L’expression employée par Pierre – « tous les ports de la Baltique » – indique que le tsar sait parfaitement ce qu’il veut. Ni Riga ni Reval n’ont jamais été russes ; seules Narva, l’Ingrie et la Carélie orientale ont, un temps, appartenu à la Moscovie ; elles représentent les fameuses « antiques terres russes », car elles ont, jadis, été des colonies de Novgorod. Le désir de la Pologne et du Danemark de régler une bonne fois leurs comptes avec la Suède, en reprenant les territoires perdus, est si vif que les deux pays acceptent tout ce que demande le tsar. En avril 1699, on s’accorde sur le texte d’un traité russo-danois. Il est qualifié de « défensif » mais prévoit, au cas où l’une des parties entrerait en guerre, le soutien de l’autre, « sans restriction ni questions », quelle que soit celle qui mette le feu aux poudres. Pierre ne se hâte point de signer le document et lorsqu’en août, le roi de Danemark Christian V, initiateur de l’accord, s’éteint, le tsar russe attend de voir si son successeur, Frédéric IV, manifestera le désir de ratifier l’alliance.

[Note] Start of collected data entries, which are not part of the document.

Lemma now_known_same d l r k m' :
  db_ok (DSys d l r k) -> versions m' = versions (db_mux d) -> now_known k m' = k.
Proof.
  intros Hok Hm. unfold now_known. rewrite Hm. apply map_eq. intros n. rewrite lookup_union, lookup_fmap.
  destruct (versions (db_mux d) !! n) as [vs|] eqn:E; cbn.
  - destruct (known_entry _ _ _ _ _ _ Hok E) as [_ ->]. done.
  - by destruct (k !! n).
Qed.

(** A version of a new name enters the mux. *)
Lemma prepare_sim v d l r k :
  db_ok (DSys d l r k) -> k !! v_name v = None ->
  ∃ m1 vs, prepare v (db_mux d) = Some (tt, m1) ∧ rc_version vs = v
  ∧ versions m1 = <[v_name v := vs]> (versions (db_mux d)) ∧ currentVersion m1 = currentVersion (db_mux d)
  ∧ ∀ st w, Forall (work_ok m1 (<[v_name v := v]> k)) w ->
    db_sim (DSys d l r k) (DSys (DB m1 st (db_work d ++ w) (db_closed d)) l r (<[v_name v := v]> k)).
Proof.
  intros Hok Hnew.
  destruct (versions (db_mux d) !! v_name v) as [e|] eqn:Ev.
  { destruct (known_entry _ _ _ _ _ _ Hok Ev) as [_ ?]. congruence. }
  assert (∃ m1, prepare v (db_mux d) = Some (tt, m1)) as [m1 Hp] by (unfold prepare; rewrite Ev; eauto).
  pose proof Hp as Hp'. unfold prepare in Hp'. rewrite Ev in Hp'. injection Hp' as Hm1.
  exists m1, (RC v (next (db_mux d)) None false).
  split_and!; [done|done|by subst m1..|]. intros st w Hw. apply db_sim_intro.
  { eapply rtc_l; [by eapply (sy_prepare v)|]. apply rtc_refl. }
  { by subst m1. }
  assert (∀ n, older (db_mux d) n -> older m1 n) as Ho by (intros n; apply older_frame; by subst m1).
  assert (k ⊆ <[v_name v := v]> k) as Hsub by by apply insert_subseteq.
  assert (versions m1 = <[v_name v := RC v (next (db_mux d)) None false]> (versions (db_mux d))) as Hvm by by subst m1.
  split; cbn.
  - eapply prepare_ok; [apply Hok|done|done].
  - intros n u. rewrite Hvm, lookup_insert. case_decide.
    + subst n. intros _. left. rewrite lookup_insert_eq. by eexists.
    + intros Hn. rewrite lookup_insert_ne by done. destruct (do_known _ Hok _ _ Hn); auto.
  - apply Forall_app. split; [|done]. eapply Forall_impl; [apply (do_work _ Hok)|]. intros x. by apply work_ok_mono.
  - intros u Hu. apply Ho. by apply (do_target _ Hok).
  - intros u Hu. destruct (do_closed _ Hok u Hu) as (Hku & Hnu & Hr). cbn in *.
    assert (v_name v ≠ v_name u) by congruence. rewrite Hvm, !lookup_insert_ne by done. done.
Qed.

Le 27 octobre, Pierre reçoit Heins auquel il pose directement la question : le roi de Danemark a-t-il l’intention d’entrer en guerre contre la Suède ? Puis on mande Karlowicz, qui confirme qu’Auguste II est disposé à prendre part au conflit. Le 11 novembre, à Preobrajenskoïé, le tsar signe le pacte d’agression contre la Suède. Le document prévoit que la Russie sera soutenue dans ses projets d’acquérir une « base solide » au bord de la mer Baltique. Pour faire diversion, Auguste attaquera Riga (avec l’aide de forces russes). La Russie entrera en guerre aussitôt la paix signée avec la Turquie, mais pas après le mois d’avril 1700.